**Exercise:** Transcribe each line of the material exactly as it stands.

**Extracted information:**
== Segment start ==

(** C30. Reading streams back: a reply built from streams, records and fields
    is decoded to exactly these, in order, with the last value of a repeated
    field; entries of fewer than two elements are skipped and replies that
    are not arrays give nothing. A record with an odd number of fields is
    only reported, and then read past its end. *)
Theorem stream_responses_decode :
  (∀ streams, Forall good_stream streams →
    construct_stream_responses (array_reply (enc_stream <$> streams)) = Ret (omap dec_stream streams)) ∧
  (∀ r, type r ≠ REDIS_REPLY_ARRAY → construct_stream_responses r = Ret []) ∧
  (∀ id l v, Forall (λ p, plain p.1 ∧ plain p.2) l → plain v →
    stream_record id (array_reply (string_reply <$> (flatten l ++ [v]))) = Undef).
Proof.
  split_and!.
  - intros streams Hs. unfold construct_stream_responses. rewrite decide_False by (intros H; by apply H).
    cbn [element array_reply]. set (body := λ responses top_elem, _).
    assert (∀ acc, foldM body acc (enc_stream <$> streams) = Ret (acc ++ omap dec_stream streams)) as ->; [|done].
    induction Hs as [|x streams Hx _ IH]; intros acc; cbn [fmap list_fmap foldM]; [by rewrite app_nil_r|].
    destruct x as [r|[name recs]]; cbn [enc_stream good_stream] in *.
    + unfold body at 2. rewrite decide_True by done. cbn [mbind outcome_bind]. by rewrite IH.
    + destruct Hx as [Hn Hr]. unfold body at 2. rewrite decide_False by apply pair_not_short.
      rewrite element_0, element_1. cbn [mbind outcome_bind]. rewrite reply_str_string by done.
      cbn [mbind outcome_bind]. rewrite stream_response_decodes by done.
      cbn [mbind outcome_bind]. rewrite IH, <-app_assoc. done.
  - intros r Hr. unfold construct_stream_responses. by rewrite decide_True.
  - intros id l v Hl Hv. unfold stream_record. by rewrite odd_fields_undefined.
Qed.

(** ** A server in memory *)
Fixpoint pairs (l : list string) : list (string * string) :=
  match l with a :: b :: l => (a, b) :: pairs l | _ => [] end.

== Segment end ==

**Result:**
(** C30. Reading streams back: a reply built from streams, records and fields
    is decoded to exactly these, in order, with the last value of a repeated
    field; entries of fewer than two elements are skipped and replies that
    are not arrays give nothing. A record with an odd number of fields is
    only reported, and then read past its end. *)
Theorem stream_responses_decode :
  (∀ streams, Forall good_stream streams →
    construct_stream_responses (array_reply (enc_stream <$> streams)) = Ret (omap dec_stream streams)) ∧
  (∀ r, type r ≠ REDIS_REPLY_ARRAY → construct_stream_responses r = Ret []) ∧
  (∀ id l v, Forall (λ p, plain p.1 ∧ plain p.2) l → plain v →
    stream_record id (array_reply (string_reply <$> (flatten l ++ [v]))) = Undef).
Proof.
  split_and!.
  - intros streams Hs. unfold construct_stream_responses. rewrite decide_False by (intros H; by apply H).
    cbn [element array_reply]. set (body := λ responses top_elem, _).
    assert (∀ acc, foldM body acc (enc_stream <$> streams) = Ret (acc ++ omap dec_stream streams)) as ->; [|done].
    induction Hs as [|x streams Hx _ IH]; intros acc; cbn [fmap list_fmap foldM]; [by rewrite app_nil_r|].
    destruct x as [r|[name recs]]; cbn [enc_stream good_stream] in *.
    + unfold body at 2. rewrite decide_True by done. cbn [mbind outcome_bind]. by rewrite IH.
    + destruct Hx as [Hn Hr]. unfold body at 2. rewrite decide_False by apply pair_not_short.
      rewrite element_0, element_1. cbn [mbind outcome_bind]. rewrite reply_str_string by done.
      cbn [mbind outcome_bind]. rewrite stream_response_decodes by done.
      cbn [mbind outcome_bind]. rewrite IH, <-app_assoc. done.
  - intros r Hr. unfold construct_stream_responses. by rewrite decide_True.
  - intros id l v Hl Hv. unfold stream_record. by rewrite odd_fields_undefined.
Qed.

(** ** A server in memory *)
Fixpoint pairs (l : list string) : list (string * string) :=
  match l with a :: b :: l => (a, b) :: pairs l | _ => [] end.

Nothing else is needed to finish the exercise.